As Part of the Culture, Partners Stayed Put in 2010

The consensus is that the economy is balancing out…it’s on the upswing.  Now that the dust has cleared, it’s easy to look around and see what your options are, again, if you’re an attorney, and especially if you’re a partner. But that wasn’t always the case.   Back in 2010, industry leaders’ thinking was still guarded about 2011. A gathering of industry leaders in New York late last year had  optimistic threads woven into their agenda, but contained a note of caution.

The offices of Patterson Belknap Webb & Tyler were the meeting grounds for heads of such established firms as Weil Gotshal & Manges and Paul, Weiss, Rifkind, Wharton & Garrison.  Carter Ledyard & Milburn managing partner Judith Lockhart told the NYLJ: “It’s a slower recovery than everyone would like.”

The managing partners that gathered in mid-September took a straw poll and expressed hope that much of the doom-and-gloom that had gripped the industry since 2008 would vanish. (To illustrate just far things have come, a memorable turning point  was when then-Vice President-Elect Joe Biden said an additional stimulus package would save the economy from “tanking”.)

But that guarded optimism led to renewed conservative thinking.  One illustration of this was that, in 2010, partners tended to stay put, no matter their ambitions.

A New York Times “Courthouse Confidential” entry earlier this year (pointing to an article in the American Lawyer) noted that “far fewer partners” left their current firms than did in 2009.  Some of the reasons tossed around were a) that, due to the fact that so many firms had folded in 2009, there were naturally many more “jumps” that year; b) the too-recent economic instability did not infuse partners with good feelings about switching firms and c) Firms weren’t too eager to extend offers which might be deemed attractive enough to lure partners away.

Also, when you’re not bringing along lucrative financial history—due to the downturn—it makes partners less confident about the numbers they’d be trying to move to the new firm.

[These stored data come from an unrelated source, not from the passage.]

(** C5: a login needs everything it asks for.  Tokens are issued only to a
    client within the login rate limit, for an active user whose stored
    password hash accepts the password and, when the user has an active second
    factor, only against a one-time code that its secret shows at a moment of
    this very login, at an unused step, or an unused recovery code.  The
    database afterwards is the one before with that step or code spent, one new
    session of the user and the log; the pair carries the user's current
    session generation and roles, and its session ends the configured time
    after the login. *)
Theorem login_requires_credentials st ctx input p w w' :
  run (plogin st ctx input) w = (Ok p, w') ->
  (exists n, (check (login_rl (limiters w)) (ctx_ip ctx) (instant (tick w))).1 = Ok n) /\
  exists user d1 row,
    password_accepted (li_username input) (li_password input) (db w) user /\
    second_factor (during w w') (u_id user) (li_totp_code input) (db w) d1 /\
    issued_pair (during w w') (u_id user) (map ro_name (roles_of (u_id user) (db w))) (st_signing_key st)
      (db w) p row /\
    only_audit (with_refresh_tokens (fun rows => rows ++ [row])%list d1) (db w').
Proof.
  intros Hrun. unfold plogin, password_login in Hrun.
  apply run_bindE_ok in Hrun as (n & w1 & Hl & Hrun). apply run_convert_ok in Hl.
  pose proof (rl_check_db login_rl set_login_rl (ctx_ip ctx) w) as Hdb. rewrite Hl in Hdb. simpl in Hdb.
  assert (Ht1 : tick w1 = S (tick w)).
  { simpl in Hl. destruct (check _ _ _) as [r rl]. by injection Hl as _ <-. }
  split. { simpl in Hl. destruct (check _ _ _) as [r rl]. exists n. by injection Hl as -> _. }
  apply run_bindE_ok in Hrun as (? & w2 & Hr & Hrun). apply run_convert_ok, run_acquire_ok in Hr as [_ ->].
  apply run_bindE_ok in Hrun as (? & w2 & Hr & Hrun). simpl in Hr. injection Hr as _ <-.
  apply run_bindE_ok in Hrun as (? & w2 & Hr & Hrun). simpl in Hr. injection Hr as _ <-.
  apply run_bind_eq in Hrun as (r & w2 & Hr & Hrun). destruct r as [user|e].
  2: { apply run_bind_eq in Hrun as (? & ? & _ & Hrun). by apply run_bind_eq in Hrun as (? & ? & _ & Hrun). }
  pose proof (run_passes _ _ _ _ (passes_User_login input) Hr) as T2.
  apply User_login_ok in Hr as [Hdb2 Hpw]. cbn [db bump tick] in *. rewrite Hdb in *.
  apply run_bind_eq in Hrun as (m & w3 & Hm & Hrun). destruct m as [[]|e].
  2: { destruct e; try done; by apply run_bind_eq in Hrun as (? & ? & _ & Hrun). }
  apply enforce_mfa_ok in Hm as [Hm T3]. rewrite Hdb2 in Hm.
  apply run_bindE_ok in Hrun as (roles & w4 & Hr & Hrun).
  apply run_convert_ok, run_get_roles_ok in Hr as (_ & -> & ->).
  apply run_bindE_ok in Hrun as (pair & w5 & Hp & Hrun). apply run_convert_ok in Hp.
  pose proof (run_passes _ _ _ _ (passes_generate_token_pair _ _ _) Hp) as T4. cbn [tick bump] in T4.
  apply run_bind_eq in Hrun as (r & w6 & Hs & Hrun). injection Hrun as -> ->.
  pose proof (run_passes _ _ _ _ (passes_audit_save _) Hs) as T5.
  pose proof (only_audit_save (in_ctx ctx (by_user (u_id user) (audit LoginSuccess))) w5) as Ho.
  rewrite Hs in Ho. cbn [snd] in Ho.
  apply generate_token_pair_ok in Hp as (row & Hp & Hd5). cbn [db bump] in *. rewrite Hd5 in Ho.
  assert (Hsame : users (db w3) = users (db w) /\ roles_of (u_id user) (db w3) = roles_of (u_id user) (db w) /\
                  settings (db w3) = settings (db w)) by by destruct Hm.
  destruct Hsame as (Hus & Hro & Hse).
  exists user, (db w3), row. split; [exact Hpw|]. split; [|split; [|exact Ho]].
  - eapply second_factor_mono; [|exact Hm]. intros t. apply during_mono; lia.
  - destruct Hp as (cv & t & a & t1 & t2 & j1 & j2 & id & Hcv & Pt & Pa & P1 & P2 & Hacc & Href & Hrow).
    unfold active_version, setting in *. rewrite Hus, ?Hro, ?Hse in *.
    apply (issued_pair_mono (during (bump w3) w5)); [intros t0; apply during_mono; cbn; lia|].
    exists cv, t, a, t1, t2, j1, j2, id. by repeat (split; [done|]).
Qed.

(** ** A refused login *)

Lemma log_login_failed_db username uid ctx w :
  only_audit (db w) (db (run (log_login_failed username uid ctx) w).2).
Proof.
  unfold log_login_failed, audit_save. rewrite run_bind. cbn [run new_uuid fst snd]. rewrite run_bind.
  cbn [run now fst snd stmt bump db tick]. destruct (fault _); [apply only_audit_refl|].
  unfold insert_checked. destruct (existsb _ _); [apply only_audit_refl|].
  destruct (_ && _); [|apply only_audit_refl]. simpl. by destruct (db w).
Qed.

Lemma run_User_login_refused `{!Calm E} input w :
  (forall user, ~ password_accepted (li_username input) (li_password input) (db w) user) ->
  exists w', run (User_login input) w = (Err AuthenticationRequired, w') /\ db w' = db w.
Proof.
  intros Hno. destruct (run (User_login input) w) as [[user|e] w'] eqn:Hr.
  - apply User_login_ok in Hr as [_ Hpw]. by apply Hno in Hpw.
  - exists w'. revert Hr. unfold User_login, User_get_by_username. run_calm.
    destruct (option_map u_row _) as [user|]; [|by intros [= <- <-]].
    unfold try_password_login, get_password_for. rewrite run_bind.
    destruct (u_active user); run_calm; [|by intros [= <- <-]].
    destruct (fetch _ (authenticators _)) as [a|]; run_calm; [|by intros [= <- <-]].
    destruct (verify_password a _); run_calm; by intros [= <- <-].
Qed.

(** A login does not tell why it was refused.  For an unknown user name,
    an inactive user, a user without password and a wrong password the answer
    is the same, no token is issued and nothing but the audit log changes; a
    client over its rate limit is turned away before any of it is looked at. *)
Theorem login_refused_uniformly `{!Calm E} st ctx input w :
  (forall r, (check (login_rl (limiters w)) (ctx_ip ctx) (instant (tick w))).1 = Err r ->
     (run (plogin st ctx input) w).1 = Err (RateLimit r) /\ db (run (plogin st ctx input) w).2 = db w) /\
  (forall n, (check (login_rl (limiters w)) (ctx_ip ctx) (instant (tick w))).1 = Ok n ->
     is_ok (validate_username username_regex (li_username input)) = true ->
     is_ok (validate_password (li_password input)) = true ->
     (forall user, ~ password_accepted (li_username input) (li_password input) (db w) user) ->
     (run (plogin st ctx input) w).1 = Err (App AuthenticationRequired) /\
     only_audit (db w) (db (run (plogin st ctx input) w).2)).
Proof.
  set (x := run (plogin st ctx input) w).
  unfold plogin, password_login in x. split.
  - intros r Hr. subst x. rewrite run_bindE, run_convert. cbn [run rl_check].
    destruct (check _ _ _) as [x rl]. simpl in Hr. by subst x.
  - intros n Hn Hu Hp Hno. subst x. rewrite run_bindE, run_convert. cbn [run rl_check].
    destruct (check _ _ _) as [x rl]. simpl in Hn. subst x. cbn [fst snd map_err].
    destruct (validate_username _ _) as [[]|]; [|done]. destruct (validate_password _) as [[]|]; [|done].
    unfold acquire. run_calmE. cbn [input_error map_err]. run_calmE.
    set (w1 := bump _). change (db w) with (db w1).
    destruct (run_User_login_refused input w1) as (w2 & Hr & Hdb); [done|].
    rewrite Hr. cbn [fst snd]. unfold User_get_by_username. run_calmE. split; [done|].
    rewrite <- Hdb. exact (log_login_failed_db _ _ _ (bump w2)).
Qed.

(** The password alone does not get past an active second factor.  A
    login that presents no code is asked for one, and a login whose code is
    neither a one-time code at a fresh step nor an unused recovery code is
    refused; either way no token is issued and no code is spent. *)
Theorem second_factor_enforced `{!Calm E} uid code row w :
  fetch (fun u => beq (ut_user_id u) uid) (user_totps (db w)) = Some row -> is_activated row = true ->
  ((forall c, code = Some c -> trim c = ""%string) ->
     exists w', run (enforce uid code) w = (Err MfaRequired, w') /\ db w' = db w) /\
  (forall c secret, code = Some c -> trim c <> ""%string ->
     decrypt_secret (ut_secret_encrypted row) = Ok secret ->
     verify_code secret (trim c) (clock (S (tick w))) (ut_last_used_step row) = None ->
     count (unused_code uid (hash_recovery_code non_ascii_uppercase (trim c))) (recovery_codes (db w)) = 0%nat ->
     exists w', run (enforce uid code) w = (Err MfaInvalid, w') /\ db w' = db w).
Proof.
  intros Hf Ha. unfold enforce, enforce_mfa, UserTotp_get. split.
  - intros Hc. run_calmE. rewrite Hf, Ha. cbn [negb].
    destruct (opt_filter _ _) as [c|] eqn:Ec; [|by eexists].
    apply presented_code_ok in Ec as (c0 & -> & _ & Hne). by specialize (Hc c0 eq_refl).
  - intros c secret -> Hne Hd Hv Hn. run_calmE. rewrite Hf, Ha. cbn [negb option_map opt_filter].
    destruct (is_empty (trim c)) eqn:Et; [by destruct (trim c)|]. cbn [negb].
    rewrite Hd. run_calmE. rewrite Hv. unfold consume_recovery_code. run_calmE. rewrite Hn. run_calmE.
    eexists. split; [reflexivity|]. cbn. unfold with_recovery_codes. rewrite update_id.
    + by destruct (db w).
    + by apply count_zero.
Qed.
(* ===== verification/ForwardAuth.v ===== *)
(** * The forward-auth endpoints ([handlers/auth.rs], second half)

    The request's target as the reverse proxy reports it, the verification
    endpoint the proxy asks, and the redirects of the login that crosses from
    the server's origin to the application's. *)

From S2P Require Import Prelude RStr RateLimit Schema Sys External Users Net Settings Token Application Http LoginFlow Forward PolicyPath.
Local Open Scope Z_scope.
Local Open Scope string_scope.

Definition quote_byte : ascii := byte_of 34.

(** [html_escape] *)
Definition html_escape (s : string) : string :=
  replace_byte "'" "&#39;" (replace_byte quote_byte "&quot;" (replace_byte ">" "&gt;"
    (replace_byte "<" "&lt;" (replace_byte "&" "&amp;" s)))).

(** [split(['/', '?', '#']).next()] *)
Fixpoint before_path (s : string) : string :=
  match s with
  | "" => ""
  | String a s' => if contains_byte a "/?#" then "" else String a (before_path s')
  end.

(** [trim_end_matches('/')] *)
Fixpoint drop_slashes (s : string) : string :=
  match s with String a s' => if beq a "/"%char then drop_slashes s' else s | "" => "" end.
Definition trim_end_slashes (s : string) : string := rev_string (drop_slashes (rev_string s)).

Record ForwardTarget := { ft_url : Url; ft_host : string; ft_policy_path : string }.

Section ForwardAuth.
Context {E : Env} {HA : Hashing} {ED : Ed25519} {UL : UuidLib} {JC : JwtCodec Claims}
        {JF : JwtCodec ForwardSession} {JH : JwtCodec Handoff} {AE : Aead} {SJ : SerdeJson TokenPair}
        {JL : JsonLib} {RX : RegexLib} {URL : UrlLib} {UE : UrlEncoding} {HL : HttpLib}.

(** [single_header] *)
Definition single_header (h : list (string * string)) (name : string) : option string :=
  match get_all h name with [v] => to_str v | _ => None end.

(** ** [ForwardTarget] *)

(** [ForwardTarget::parse] *)
Definition has_userinfo (input : string) : bool :=
  match str_find "://" input with
  | Some n =>
      let rest := drop_bytes (n + 3) input in
      let s := match str_find "://" rest with Some m => take_bytes m rest | None => rest end in
      contains_byte "@" (before_path s)
  | None => false
  end.

Definition target_parse (input : string) : result AppError ForwardTarget :=
  let invalid := InputError ["Invalid HTTPS forward-auth target"] in
  if any_byte (fun b => is_ascii_control b || is_ascii_whitespace b || beq b "\"%char)%bool input
  then Err invalid
  else match url_parse input with
       | None => Err invalid
       | Some parsed =>
           if (negb (beq (url_scheme parsed) "https") || is_none (url_host_str parsed)
               || negb (is_empty (url_username parsed)) || is_some (url_password parsed)
               || is_some (url_fragment parsed) || has_userinfo input)%bool
           then Err invalid
           else match normalize_policy_path (url_path parsed) with
                | Err e => Err e
                | Ok policy_path => Ok {| ft_url := parsed; ft_host := url_host_port parsed;
                                          ft_policy_path := policy_path |}
                end
       end.

Definition bad_host (host : string) : bool := any_byte (fun b => contains_byte b ",/?#@") host.

(** [ForwardTarget::from_proxy] *)
Definition from_proxy (h : list (string * string)) : result AppError ForwardTarget :=
  match single_header h "x-forwarded-host" with
  | None => Err (InputError ["Missing forwarded host"])
  | Some host =>
      let proto := unwrap_or (single_header h "x-forwarded-proto") "https" in
      match single_header h "x-forwarded-uri" with
      | None => Err (InputError ["Missing forwarded URI"])
      | Some path =>
          if (negb (safe_local_path path) || bad_host host)%bool
          then Err (InputError ["Invalid forward-auth request metadata"])
          else target_parse (proto ++ "://" ++ host ++ path)
      end
  end.

(** [ForwardTarget::from_callback] *)
Definition from_callback (h : list (string * string)) (path : string) : result AppError ForwardTarget :=
  let host_header := if contains_key h "x-authere-target-host" then "x-authere-target-host" else "host" in
  match single_header h host_header with
  | None => Err (InputError ["Missing target host"])
  | Some host =>
      if (negb (safe_local_path path) || bad_host host)%bool
      then Err (InputError ["Invalid forward-auth target"])
      else target_parse ("https://" ++ host ++ path)
  end.

(** [origin], [local_path], [start_url] *)
Definition ft_origin (t : ForwardTarget) : string := url_origin_text (ft_url t).
Definition ft_local_path (t : ForwardTarget) : string := url_from_path (ft_url t).
Definition start_url (t : ForwardTarget) : string :=
  ft_origin t ++ "/.authere/start?redirect_uri=" ++ url_encode (ft_local_path t).

(** [ensure_protected_origin] *)
Definition same_origin (a b : Url) : bool :=
  match url_origin a, url_origin b with Some x, Some y => beq x y | _, _ => false end.
Definition ensure_protected_origin (t : ForwardTarget) (auth_origin : string) : result AppError unit :=
  if is_some_and (url_parse auth_origin) (fun auth => same_origin auth (ft_url t))
  then Err Forbidden else Ok tt.

(** ** Responses *)

Definition header_or_empty (v : string) : string := if header_valid v then v else "".

(** [build_auth_headers] *)
Definition build_auth_headers (user : User) (roles : list string) (email : option string)
    : list (string * string) :=
  h_insert "x-auth-email" (match email with Some e => header_or_empty e | None => "" end)
  (h_insert "x-auth-roles" (header_or_empty (join "," roles))
  (h_insert "x-auth-username" (header_or_empty (u_username user))
  (h_insert "x-auth-user" (header_or_empty (uuid_to_string (u_id user))) []))).

Definition see_other (headers : list (string * string)) : Response := response 303 headers Empty.

(** [build_forward_auth_redirect] *)
Definition build_forward_auth_redirect (h : list (string * string)) : Response :=
  match from_proxy h with
  | Ok target => see_other [("location", start_url target); ("cache-control", "no-store")]
  | Err error => error_response error
  end.

(** [build_forward_auth_denied_html]: its link and details *)
Definition quote : string := String quote_byte "".
Definition span (class text : string) : string :=
  "<span class=" ++ quote ++ class ++ quote ++ ">" ++ text ++ "</span>".
Definition row (content : string) : string := "<div class=" ++ quote ++ "row" ++ quote ++ ">" ++ content ++ "</div>".
Definition app_block (app_name : option string) : string :=
  match app_name with
  | Some name => if is_empty name then "" else row (span "label" "Application" ++ span "value" (html_escape name))
  | None => ""
  end.
Definition roles_block (required_roles : list string) : string :=
  match required_roles with
  | [] => ""
  | _ => row (span "label" "Required roles"
              ++ span "value chips" (join "" (map (fun r => span "chip" (html_escape r)) required_roles)))
  end.
Definition denied_details (app_name : option string) (required_roles : list string) : string :=
  let a := app_block app_name in
  let r := roles_block required_roles in
  if (is_empty a && is_empty r)%bool then ""
  else "<div class=" ++ quote ++ "details" ++ quote ++ ">" ++ a ++ r ++ "</div>".
Definition build_forward_auth_denied_html (origin : string) (h : list (string * string))
    (app_name : option string) (required_roles : list string) : Response :=
  let switch_user_url := match from_proxy h with
                         | Ok target => start_url target ++ "&login=true"
                         | Err _ => origin ++ "/login"
                         end in
  response 403 [("content-type", "text/html; charset=utf-8"); ("cache-control", "no-store")]
    (DeniedPage (html_escape switch_user_url) (denied_details app_name required_roles)).

(** ** [verify_auth] *)

Definition presented_token (h : list (string * string)) : option string :=
  match cookie_value h SESSION_COOKIE with
  | Some t => Some t
  | None => match single_header h "authorization" with
            | Some v => strip_prefix "Bearer " v
            | None => None
            end
  end.

Definition verify_auth (st : AppState) (h : list (string * string)) : prog (result Response Response) :=
  _ <-? convert error_response acquire ;;
  target <-? Ret (map_err error_response (from_proxy h)) ;;
  _ <-? Ret (map_err error_response (ensure_protected_origin target (st_origin st))) ;;
  matched <-? convert error_response (find_matching (ft_host target) (ft_policy_path target)) ;;
  app <-? Ret (ok_or matched (error_response Forbidden)) ;;
  token <-? Ret (ok_or (presented_token h) (build_forward_auth_redirect h)) ;;
  claims <-? convert (fun error => match error with
                                   | AuthenticationRequired => build_forward_auth_redirect h
                                   | other => error_response other
                                   end)
               (verify_session token (ft_origin target) (st_signing_key st)) ;;
  found <-? convert error_response (User_get (fs_sub claims)) ;;
  user <-? Ret (ok_or found (error_response AuthenticationRequired)) ;;
  roles <-? convert error_response (User_get_roles user) ;;
  allowed <-? convert error_response (check_access_resolved app roles) ;;
  if negb allowed then
    Ret (Err (build_forward_auth_denied_html (st_origin st) h (Some (a_name app)) (a_required_roles app)))
  else if negb (beq (fs_application_id claims) (a_id app)) then
    Ret (Err (build_forward_auth_redirect h))
  else
    Ret (Ok (response 200 (h_insert "cache-control" "no-store"
                             (build_auth_headers user roles (u_email user))) Empty)).

(** ** The redirects *)

(** [forward_auth_start] *)
Definition forward_auth_start (st : AppState) (h : list (string * string))
    (redirect_uri : option string) (login : bool) : M Response :=
  target <- lift (from_callback h (unwrap_or redirect_uri "/")) ;;
  lift (ensure_protected_origin target (st_origin st)) ;;;
  acquire ;;;
  matched <- find_matching (ft_host target) (ft_policy_path target) ;;
  require matched Forbidden ;;;
  nonce <~ new_state ;;
  let continue_path := "/api/auth/forward-redirect?redirect_uri=" ++ url_encode (url_text (ft_url target))
                       ++ "&state=" ++ nonce in
  let location := if login
                  then trim_end_slashes (st_origin st) ++ "/login?redirect_uri=" ++ url_encode continue_path
                  else trim_end_slashes (st_origin st) ++ continue_path in
  ret (see_other [("location", location); ("set-cookie", state_cookie nonce 600);
                  ("cache-control", "no-store"); ("referrer-policy", "no-referrer")]).

(** [with_origin_cookies] *)
Definition with_origin_cookies (r : Response) (tokens : option TokenPair) : Response :=
  map_headers (fun h =>
    (h_insert "referrer-policy" "no-referrer" (h_insert "cache-control" "no-store" h)
     ++ match tokens with Some p => auth_cookies p | None => [] end)%list) r.

(** The session of [forward_redirect]'s request: the access cookie's, or the
    one its refresh cookie renews. *)
Definition request_session (st : AppState) (h : list (string * string))
    : M (option (Claims * option TokenPair)) :=
  claims <- match cookie_value h AUTH_COOKIE_NAME with
            | Some token => unless_unauthenticated (verify_access_token token (st_signing_key st))
            | None => ret None
            end ;;
  match claims with
  | Some c => ret (Some (c, None))
  | None =>
      match cookie_value h REFRESH_COOKIE_NAME with
      | Some refresh =>
          rotated <- unless_unauthenticated (rotate_browser_token_pair refresh (st_signing_key st)) ;;
          match rotated with
          | Some renewed =>
              c <- verify_access_token (access_token renewed) (st_signing_key st) ;;
              ret (Some (c, Some renewed))
          | None => ret None
          end
      | None => ret None
      end
  end.

(** [forward_redirect] *)
Definition forward_redirect (st : AppState) (h : list (string * string))
    (redirect_uri state : string) : M Response :=
  target <- lift (target_parse redirect_uri) ;;
  lift (ensure_protected_origin target (st_origin st)) ;;;
  guard (negb (valid_state state)) (InputError ["Invalid forward login state"]) ;;;
  acquire ;;;
  matched <- find_matching (ft_host target) (ft_policy_path target) ;;
  app <- require matched Forbidden ;;
  session <- request_session st h ;;
  match session with
  | None =>
      let continue_url := "/api/auth/forward-redirect?redirect_uri=" ++ url_encode (url_text (ft_url target))
                          ++ "&state=" ++ state in
      ret (with_origin_cookies
             (see_other [("location", "/login?redirect_uri=" ++ url_encode continue_url)]) None)
  | Some (claims, renewed) =>
      user_id <- require (uuid_parse (sub claims)) AuthenticationRequired ;;
      found <- User_get user_id ;;
      user <- require found AuthenticationRequired ;;
      roles <- User_get_roles user ;;
      allowed <- check_access_resolved app roles ;;
      if negb allowed then
        host <- require (from_str (ft_host target)) (InputError ["Invalid target host"]) ;;
        path <- require (from_str (ft_local_path target)) (InputError ["Invalid target path"]) ;;
        ret (with_origin_cookies
               (build_forward_auth_denied_html (st_origin st)
                  (h_insert "x-forwarded-uri" path (h_insert "x-forwarded-host" host []))
                  (Some (a_name app)) (a_required_roles app)) renewed)
      else
        handoff <- issue_handoff claims (a_id app) (ft_origin target) (ft_local_path target) state
                     (st_signing_key st) ;;
        ret (with_origin_cookies
               (see_other [("location", ft_origin target ++ "/.authere/callback?token=" ++ url_encode handoff)])
               renewed)
  end.

(** [forward_auth_callback] *)
Definition legacy_cookies : list string :=
  ["authere_token=; HttpOnly; Secure; SameSite=Lax; Path=/; Max-Age=0";
   "authere_refresh=; HttpOnly; Secure; SameSite=Strict; Path=/api/auth; Max-Age=0";
   "authere_refresh=; HttpOnly; Secure; SameSite=Strict; Path=/auth; Max-Age=0"].

Definition forward_auth_callback (st : AppState) (h : list (string * string)) (token : string)
    : M Response :=
  origin_target <- lift (from_callback h "/") ;;
  lift (ensure_protected_origin origin_target (st_origin st)) ;;;
  nonce <- require (cookie_value h STATE_COOKIE) AuthenticationRequired ;;
  acquire ;;;
  ' (session_token, claims, redirect_path) <-
    redeem_handoff token (ft_origin origin_target) nonce (st_signing_key st) ;;
  target <- lift (from_callback h redirect_path) ;;
  matched <- find_matching (ft_host target) (ft_policy_path target) ;;
  app <- require matched Forbidden ;;
  guard (negb (beq (fs_application_id claims) (a_id app))) Forbidden ;;;
  found <- User_get (fs_sub claims) ;;
  user <- require found AuthenticationRequired ;;
  roles <- User_get_roles user ;;
  allowed <- check_access_resolved app roles ;;
  guard (negb allowed) Forbidden ;;;
  t <~ now ;;
  ret (see_other
    ([("location", redirect_path); ("cache-control", "no-store"); ("referrer-policy", "no-referrer");
      ("set-cookie", session_cookie session_token (fs_exp claims - t)%Z);
      ("set-cookie", state_cookie "" 0)]
     ++ map (fun c => ("set-cookie", c)) (clear_auth_cookies ++ legacy_cookies))%list).

(** [lookup_forward_app] *)
Definition lookup_forward_app (st : AppState) (redirect_uri : string) : M string :=
  target <- lift (target_parse redirect_uri) ;;
  lift (ensure_protected_origin target (st_origin st)) ;;;
  acquire ;;;
  matched <- find_matching (ft_host target) (ft_policy_path target) ;;
  match matched with Some app => ret (a_name app) | None => throw NotFound end.
End ForwardAuth.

“There’s a culture of partners wanting to move when they think they have good numbers to move,” [said Barton J.] Winokur[,] [chairman of Dechert]…adding that partners have not been able to boast that they brought in big business – like $10 million or $20 million – in the down economic years.

A silver lining in the cloud: because some firms have put a hold on promoting partners (due to the downturn), these very firms have been able to lure senior associates, “with a promise of partnership”, noted the Courthouse Confidential piece.